Prompt — Would you please copy every line from the records that contains the word "timeout"?

--- START ---

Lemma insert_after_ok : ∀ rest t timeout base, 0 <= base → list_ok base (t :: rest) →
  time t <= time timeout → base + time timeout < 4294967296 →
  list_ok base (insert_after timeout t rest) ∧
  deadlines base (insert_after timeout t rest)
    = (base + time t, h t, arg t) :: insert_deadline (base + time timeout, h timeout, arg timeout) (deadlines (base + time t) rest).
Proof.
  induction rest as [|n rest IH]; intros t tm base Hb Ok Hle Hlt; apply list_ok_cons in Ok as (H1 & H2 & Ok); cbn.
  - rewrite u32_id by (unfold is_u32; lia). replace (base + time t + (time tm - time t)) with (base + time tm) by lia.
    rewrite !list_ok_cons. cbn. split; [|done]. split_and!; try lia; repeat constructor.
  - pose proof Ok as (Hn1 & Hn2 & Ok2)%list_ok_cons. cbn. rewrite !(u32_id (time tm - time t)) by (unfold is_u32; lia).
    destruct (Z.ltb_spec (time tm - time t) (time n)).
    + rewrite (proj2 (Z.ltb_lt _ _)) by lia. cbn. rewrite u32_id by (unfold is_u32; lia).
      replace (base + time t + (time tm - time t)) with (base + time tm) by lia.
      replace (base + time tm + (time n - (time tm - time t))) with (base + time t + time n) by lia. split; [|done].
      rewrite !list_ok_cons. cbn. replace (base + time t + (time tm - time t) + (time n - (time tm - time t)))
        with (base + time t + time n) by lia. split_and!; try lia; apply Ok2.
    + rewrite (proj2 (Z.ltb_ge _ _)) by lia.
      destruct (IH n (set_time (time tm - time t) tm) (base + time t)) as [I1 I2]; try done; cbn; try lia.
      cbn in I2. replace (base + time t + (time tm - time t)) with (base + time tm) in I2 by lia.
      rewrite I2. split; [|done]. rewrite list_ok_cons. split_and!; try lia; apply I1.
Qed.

--- END ---

Finished exercise —
Lemma insert_after_ok : ∀ rest t timeout base, 0 <= base → list_ok base (t :: rest) →
  time t <= time timeout → base + time timeout < 4294967296 →
  list_ok base (insert_after timeout t rest) ∧
  deadlines base (insert_after timeout t rest)
    = (base + time t, h t, arg t) :: insert_deadline (base + time timeout, h timeout, arg timeout) (deadlines (base + time t) rest).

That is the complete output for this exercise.